> **ACTION ITEM**:
Exactly the lines starting at the line containing "match components with" and ending at the line containing "(components : list Component) : result" are to be written out from the listing below, both included.

= Beginning of Section =

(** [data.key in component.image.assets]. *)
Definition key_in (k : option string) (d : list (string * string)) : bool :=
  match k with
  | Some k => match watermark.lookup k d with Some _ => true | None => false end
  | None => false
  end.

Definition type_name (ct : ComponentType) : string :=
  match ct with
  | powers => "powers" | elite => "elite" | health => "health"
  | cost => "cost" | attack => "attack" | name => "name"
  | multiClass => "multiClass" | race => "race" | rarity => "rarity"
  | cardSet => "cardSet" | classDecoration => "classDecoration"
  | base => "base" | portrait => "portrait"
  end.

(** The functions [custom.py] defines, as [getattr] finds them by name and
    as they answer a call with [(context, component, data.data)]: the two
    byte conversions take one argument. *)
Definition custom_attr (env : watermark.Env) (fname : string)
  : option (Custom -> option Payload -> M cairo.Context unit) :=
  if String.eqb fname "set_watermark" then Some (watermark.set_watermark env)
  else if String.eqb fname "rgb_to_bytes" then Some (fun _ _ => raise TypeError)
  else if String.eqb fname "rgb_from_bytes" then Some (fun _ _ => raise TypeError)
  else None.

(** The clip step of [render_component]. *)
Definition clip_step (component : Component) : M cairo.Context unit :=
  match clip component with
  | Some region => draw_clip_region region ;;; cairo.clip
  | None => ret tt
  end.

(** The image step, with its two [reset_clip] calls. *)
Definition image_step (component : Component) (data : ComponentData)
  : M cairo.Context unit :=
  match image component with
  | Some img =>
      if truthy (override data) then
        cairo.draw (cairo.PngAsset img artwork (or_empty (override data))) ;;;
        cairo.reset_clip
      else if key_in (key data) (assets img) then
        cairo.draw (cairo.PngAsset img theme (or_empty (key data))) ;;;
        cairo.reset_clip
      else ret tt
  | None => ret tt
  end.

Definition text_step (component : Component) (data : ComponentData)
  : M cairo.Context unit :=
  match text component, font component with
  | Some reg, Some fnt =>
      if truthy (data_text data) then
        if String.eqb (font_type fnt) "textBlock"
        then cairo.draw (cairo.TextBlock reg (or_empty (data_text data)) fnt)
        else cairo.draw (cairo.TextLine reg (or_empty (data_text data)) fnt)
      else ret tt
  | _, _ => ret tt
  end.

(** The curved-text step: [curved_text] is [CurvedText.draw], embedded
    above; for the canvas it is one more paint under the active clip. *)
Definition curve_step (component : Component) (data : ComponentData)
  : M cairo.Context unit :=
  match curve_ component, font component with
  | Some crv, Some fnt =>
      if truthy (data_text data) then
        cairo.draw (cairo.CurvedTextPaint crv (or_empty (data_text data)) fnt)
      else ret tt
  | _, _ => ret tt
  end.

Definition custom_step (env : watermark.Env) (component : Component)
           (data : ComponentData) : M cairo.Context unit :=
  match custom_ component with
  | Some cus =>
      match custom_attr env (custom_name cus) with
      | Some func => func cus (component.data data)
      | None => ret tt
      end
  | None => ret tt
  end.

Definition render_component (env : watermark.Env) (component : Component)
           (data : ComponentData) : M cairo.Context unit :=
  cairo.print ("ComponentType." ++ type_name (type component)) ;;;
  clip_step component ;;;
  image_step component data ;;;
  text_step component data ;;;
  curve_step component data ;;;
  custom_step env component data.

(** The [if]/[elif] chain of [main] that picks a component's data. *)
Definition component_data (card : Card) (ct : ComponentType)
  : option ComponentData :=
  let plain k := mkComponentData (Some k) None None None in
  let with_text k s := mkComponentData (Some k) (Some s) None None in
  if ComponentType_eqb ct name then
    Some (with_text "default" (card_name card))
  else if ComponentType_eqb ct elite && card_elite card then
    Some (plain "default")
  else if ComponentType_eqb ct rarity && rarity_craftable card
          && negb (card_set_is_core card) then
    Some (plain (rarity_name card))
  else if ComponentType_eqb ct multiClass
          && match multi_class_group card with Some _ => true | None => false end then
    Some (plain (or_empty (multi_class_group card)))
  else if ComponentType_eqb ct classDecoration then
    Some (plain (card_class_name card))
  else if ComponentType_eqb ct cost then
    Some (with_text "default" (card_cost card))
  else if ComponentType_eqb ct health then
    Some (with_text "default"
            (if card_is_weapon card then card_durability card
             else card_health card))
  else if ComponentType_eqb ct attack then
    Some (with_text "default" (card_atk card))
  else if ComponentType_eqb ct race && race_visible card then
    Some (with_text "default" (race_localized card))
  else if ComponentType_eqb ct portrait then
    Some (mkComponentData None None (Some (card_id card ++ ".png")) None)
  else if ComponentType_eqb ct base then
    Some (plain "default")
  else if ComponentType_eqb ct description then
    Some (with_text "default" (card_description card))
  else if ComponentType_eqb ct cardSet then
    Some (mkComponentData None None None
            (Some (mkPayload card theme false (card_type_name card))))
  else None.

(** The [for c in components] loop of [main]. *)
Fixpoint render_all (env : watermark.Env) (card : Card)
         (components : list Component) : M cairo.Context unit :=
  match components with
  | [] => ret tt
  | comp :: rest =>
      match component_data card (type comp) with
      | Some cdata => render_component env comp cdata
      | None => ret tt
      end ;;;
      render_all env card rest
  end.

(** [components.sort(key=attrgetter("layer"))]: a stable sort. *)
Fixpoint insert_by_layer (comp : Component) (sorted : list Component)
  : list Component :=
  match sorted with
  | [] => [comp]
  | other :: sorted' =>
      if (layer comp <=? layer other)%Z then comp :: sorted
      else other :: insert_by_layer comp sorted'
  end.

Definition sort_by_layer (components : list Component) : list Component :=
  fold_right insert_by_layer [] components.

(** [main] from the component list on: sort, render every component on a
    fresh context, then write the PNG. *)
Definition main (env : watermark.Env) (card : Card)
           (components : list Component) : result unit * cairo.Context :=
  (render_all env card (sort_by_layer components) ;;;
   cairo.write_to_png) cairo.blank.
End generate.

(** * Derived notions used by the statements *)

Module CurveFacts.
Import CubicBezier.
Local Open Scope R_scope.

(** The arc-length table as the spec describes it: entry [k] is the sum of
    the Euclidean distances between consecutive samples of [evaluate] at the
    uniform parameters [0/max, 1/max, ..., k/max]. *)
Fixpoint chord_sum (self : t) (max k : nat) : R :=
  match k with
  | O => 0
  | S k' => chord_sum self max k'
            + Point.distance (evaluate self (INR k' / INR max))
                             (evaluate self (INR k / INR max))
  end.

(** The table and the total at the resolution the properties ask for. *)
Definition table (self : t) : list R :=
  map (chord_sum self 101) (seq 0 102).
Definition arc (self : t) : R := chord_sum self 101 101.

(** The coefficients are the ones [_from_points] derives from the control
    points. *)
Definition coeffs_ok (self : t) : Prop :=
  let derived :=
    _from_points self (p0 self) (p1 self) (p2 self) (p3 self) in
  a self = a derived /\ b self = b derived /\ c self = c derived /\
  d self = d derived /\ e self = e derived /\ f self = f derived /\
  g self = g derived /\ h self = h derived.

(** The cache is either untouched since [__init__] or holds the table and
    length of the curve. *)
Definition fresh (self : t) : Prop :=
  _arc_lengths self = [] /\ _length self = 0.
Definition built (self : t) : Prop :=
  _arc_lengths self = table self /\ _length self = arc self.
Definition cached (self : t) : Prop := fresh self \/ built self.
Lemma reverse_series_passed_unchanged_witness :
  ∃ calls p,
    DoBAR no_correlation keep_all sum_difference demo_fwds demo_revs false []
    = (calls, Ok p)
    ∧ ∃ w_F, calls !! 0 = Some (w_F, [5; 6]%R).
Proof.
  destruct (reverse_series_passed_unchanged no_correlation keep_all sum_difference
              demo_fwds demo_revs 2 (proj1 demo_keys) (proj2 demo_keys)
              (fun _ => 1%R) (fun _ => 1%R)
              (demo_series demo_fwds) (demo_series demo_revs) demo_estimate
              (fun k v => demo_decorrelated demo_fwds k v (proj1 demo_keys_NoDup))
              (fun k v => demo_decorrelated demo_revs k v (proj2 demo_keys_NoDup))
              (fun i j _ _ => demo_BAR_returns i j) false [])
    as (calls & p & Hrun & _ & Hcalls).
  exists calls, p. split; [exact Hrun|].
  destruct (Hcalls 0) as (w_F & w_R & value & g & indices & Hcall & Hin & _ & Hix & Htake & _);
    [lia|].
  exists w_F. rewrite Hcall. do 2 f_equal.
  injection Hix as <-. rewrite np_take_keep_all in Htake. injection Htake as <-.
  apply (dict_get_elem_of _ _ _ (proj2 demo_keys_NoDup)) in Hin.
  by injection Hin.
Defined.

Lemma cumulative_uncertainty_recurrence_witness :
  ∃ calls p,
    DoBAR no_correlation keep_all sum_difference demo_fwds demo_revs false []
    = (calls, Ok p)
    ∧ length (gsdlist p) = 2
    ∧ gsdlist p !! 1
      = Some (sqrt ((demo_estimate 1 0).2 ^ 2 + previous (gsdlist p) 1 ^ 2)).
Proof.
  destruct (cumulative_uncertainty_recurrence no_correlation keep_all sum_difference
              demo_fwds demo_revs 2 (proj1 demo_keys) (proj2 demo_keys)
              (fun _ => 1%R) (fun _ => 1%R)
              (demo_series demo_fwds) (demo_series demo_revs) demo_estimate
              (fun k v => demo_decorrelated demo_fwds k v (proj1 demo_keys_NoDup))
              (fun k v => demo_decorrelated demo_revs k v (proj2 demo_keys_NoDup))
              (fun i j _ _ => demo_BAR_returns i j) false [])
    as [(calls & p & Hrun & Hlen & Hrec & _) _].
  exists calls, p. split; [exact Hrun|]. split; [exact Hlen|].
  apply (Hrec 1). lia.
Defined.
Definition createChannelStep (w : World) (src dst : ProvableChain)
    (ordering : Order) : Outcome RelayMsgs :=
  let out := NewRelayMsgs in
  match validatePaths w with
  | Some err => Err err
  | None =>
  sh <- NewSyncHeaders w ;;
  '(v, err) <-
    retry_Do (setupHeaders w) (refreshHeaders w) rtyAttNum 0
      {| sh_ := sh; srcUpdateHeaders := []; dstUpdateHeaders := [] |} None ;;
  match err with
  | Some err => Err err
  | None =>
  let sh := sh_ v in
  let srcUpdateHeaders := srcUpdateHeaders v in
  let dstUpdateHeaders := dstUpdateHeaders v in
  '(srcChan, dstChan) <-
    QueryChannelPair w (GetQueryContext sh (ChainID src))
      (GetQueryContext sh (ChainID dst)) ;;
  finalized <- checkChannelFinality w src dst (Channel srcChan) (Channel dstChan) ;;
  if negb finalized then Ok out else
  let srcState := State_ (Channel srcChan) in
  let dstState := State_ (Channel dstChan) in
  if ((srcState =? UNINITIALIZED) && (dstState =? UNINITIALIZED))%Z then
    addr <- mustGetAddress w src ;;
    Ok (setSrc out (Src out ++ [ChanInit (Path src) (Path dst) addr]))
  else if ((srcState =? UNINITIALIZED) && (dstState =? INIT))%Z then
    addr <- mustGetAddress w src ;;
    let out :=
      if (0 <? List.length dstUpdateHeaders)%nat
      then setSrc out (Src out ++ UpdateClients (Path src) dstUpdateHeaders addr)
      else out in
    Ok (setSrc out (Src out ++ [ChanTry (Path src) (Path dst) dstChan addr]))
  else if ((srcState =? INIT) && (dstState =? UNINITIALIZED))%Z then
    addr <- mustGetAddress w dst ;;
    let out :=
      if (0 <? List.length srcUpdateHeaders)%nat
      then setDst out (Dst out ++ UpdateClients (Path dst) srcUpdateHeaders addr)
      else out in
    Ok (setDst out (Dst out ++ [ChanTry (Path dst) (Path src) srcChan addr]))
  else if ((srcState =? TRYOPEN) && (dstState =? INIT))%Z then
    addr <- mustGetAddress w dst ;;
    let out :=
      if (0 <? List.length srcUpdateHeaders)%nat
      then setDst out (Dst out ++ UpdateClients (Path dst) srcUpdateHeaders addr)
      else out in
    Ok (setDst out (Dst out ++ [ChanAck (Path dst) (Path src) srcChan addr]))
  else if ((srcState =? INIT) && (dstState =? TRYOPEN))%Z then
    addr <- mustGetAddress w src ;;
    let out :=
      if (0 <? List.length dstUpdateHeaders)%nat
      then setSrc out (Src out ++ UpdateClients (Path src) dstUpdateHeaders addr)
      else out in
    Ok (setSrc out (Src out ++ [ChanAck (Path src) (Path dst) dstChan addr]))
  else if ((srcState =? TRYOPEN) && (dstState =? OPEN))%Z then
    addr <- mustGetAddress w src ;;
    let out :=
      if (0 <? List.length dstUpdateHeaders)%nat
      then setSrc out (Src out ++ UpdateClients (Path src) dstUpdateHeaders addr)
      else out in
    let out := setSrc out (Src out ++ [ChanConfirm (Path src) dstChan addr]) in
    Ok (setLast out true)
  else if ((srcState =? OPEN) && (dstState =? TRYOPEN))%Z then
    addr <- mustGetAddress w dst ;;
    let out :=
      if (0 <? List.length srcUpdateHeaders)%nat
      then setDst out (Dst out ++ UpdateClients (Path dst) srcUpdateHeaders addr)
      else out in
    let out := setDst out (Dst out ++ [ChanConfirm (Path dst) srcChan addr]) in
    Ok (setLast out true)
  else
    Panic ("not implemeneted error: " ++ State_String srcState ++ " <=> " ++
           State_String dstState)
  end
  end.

= End of Section =

> **EXERCISE RESULT**:
  match components with
  | [] => ret tt
  | comp :: rest =>
      match component_data card (type comp) with
      | Some cdata => render_component env comp cdata
      | None => ret tt
      end ;;;
      render_all env card rest
  end.

(** [components.sort(key=attrgetter("layer"))]: a stable sort. *)
Fixpoint insert_by_layer (comp : Component) (sorted : list Component)
  : list Component :=
  match sorted with
  | [] => [comp]
  | other :: sorted' =>
      if (layer comp <=? layer other)%Z then comp :: sorted
      else other :: insert_by_layer comp sorted'
  end.

Definition sort_by_layer (components : list Component) : list Component :=
  fold_right insert_by_layer [] components.

(** [main] from the component list on: sort, render every component on a
    fresh context, then write the PNG. *)
Definition main (env : watermark.Env) (card : Card)
           (components : list Component) : result unit * cairo.Context :=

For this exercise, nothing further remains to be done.